BEGIN
(* ===== verification/Prque.v ===== *)
(** * The priority queue

    Model of [common/prque] (the block-allocated stack of [sstack.go] and the queue of
    [prque.go]) and of [container/heap], which works on it through [heap.Interface].  The
    heap operations are proved against that interface, and the stack implements it. *)

From S2P Require Import Prelude.

Module Heap.

(** ** [heap.Interface] *)

Class HeapInterface (S A : Type) := {
  h_Len : S -> nat;
  h_Less : S -> nat -> nat -> go bool;
  h_Swap : S -> nat -> nat -> go S;
  h_Push : S -> A -> go S;
  h_Pop : S -> go (A * S)
}.

Section heap.
Context {S A : Type} `{HeapInterface S A}.

(** [heap.up]: the parent of the root is the root, as [(0-1)/2 = 0]. *)
Fixpoint up (fuel : nat) (h : S) (j : nat) : go S :=
  match fuel with
  | O => NoFuel
  | Datatypes.S fuel =>
      let i := ((j - 1) / 2)%nat in
      if (i =? j)%nat then mret h
      else lt ← h_Less h j i;
           if lt : bool then h ← h_Swap h i j; up fuel h i else mret h
  end.

(** [heap.down]. *)
Fixpoint down (fuel : nat) (h : S) (i n : nat) : go S :=
  match fuel with
  | O => NoFuel
  | Datatypes.S fuel =>
      let j1 := (2 * i + 1)%nat in
      if (n <=? j1)%nat then mret h
      else
        let j2 := (j1 + 1)%nat in
        right ← (if (j2 <? n)%nat then h_Less h j2 j1 else mret false);
        let j := if right : bool then j2 else j1 in
        lt ← h_Less h j i;
        if lt : bool then h ← h_Swap h i j; down fuel h j n else mret h
  end.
END
» **EXERCISE DESCRIPTION**:
Your task is to retype all of the lines above exactly.

» **WRITTEN RESPONSE**:
(* ===== verification/Prque.v ===== *)
(** * The priority queue

    Model of [common/prque] (the block-allocated stack of [sstack.go] and the queue of
    [prque.go]) and of [container/heap], which works on it through [heap.Interface].  The
    heap operations are proved against that interface, and the stack implements it. *)

From S2P Require Import Prelude.

Module Heap.

(** ** [heap.Interface] *)

Class HeapInterface (S A : Type) := {
  h_Len : S -> nat;
  h_Less : S -> nat -> nat -> go bool;
  h_Swap : S -> nat -> nat -> go S;
  h_Push : S -> A -> go S;
  h_Pop : S -> go (A * S)
}.

Section heap.
Context {S A : Type} `{HeapInterface S A}.

(** [heap.up]: the parent of the root is the root, as [(0-1)/2 = 0]. *)
Fixpoint up (fuel : nat) (h : S) (j : nat) : go S :=
  match fuel with
  | O => NoFuel
  | Datatypes.S fuel =>
      let i := ((j - 1) / 2)%nat in
      if (i =? j)%nat then mret h
      else lt ← h_Less h j i;
           if lt : bool then h ← h_Swap h i j; up fuel h i else mret h
  end.

(** [heap.down]. *)
Fixpoint down (fuel : nat) (h : S) (i n : nat) : go S :=
  match fuel with
  | O => NoFuel
  | Datatypes.S fuel =>
      let j1 := (2 * i + 1)%nat in
      if (n <=? j1)%nat then mret h
      else
        let j2 := (j1 + 1)%nat in
        right ← (if (j2 <? n)%nat then h_Less h j2 j1 else mret false);
        let j := if right : bool then j2 else j1 in
        lt ← h_Less h j i;
        if lt : bool then h ← h_Swap h i j; down fuel h j n else mret h
  end.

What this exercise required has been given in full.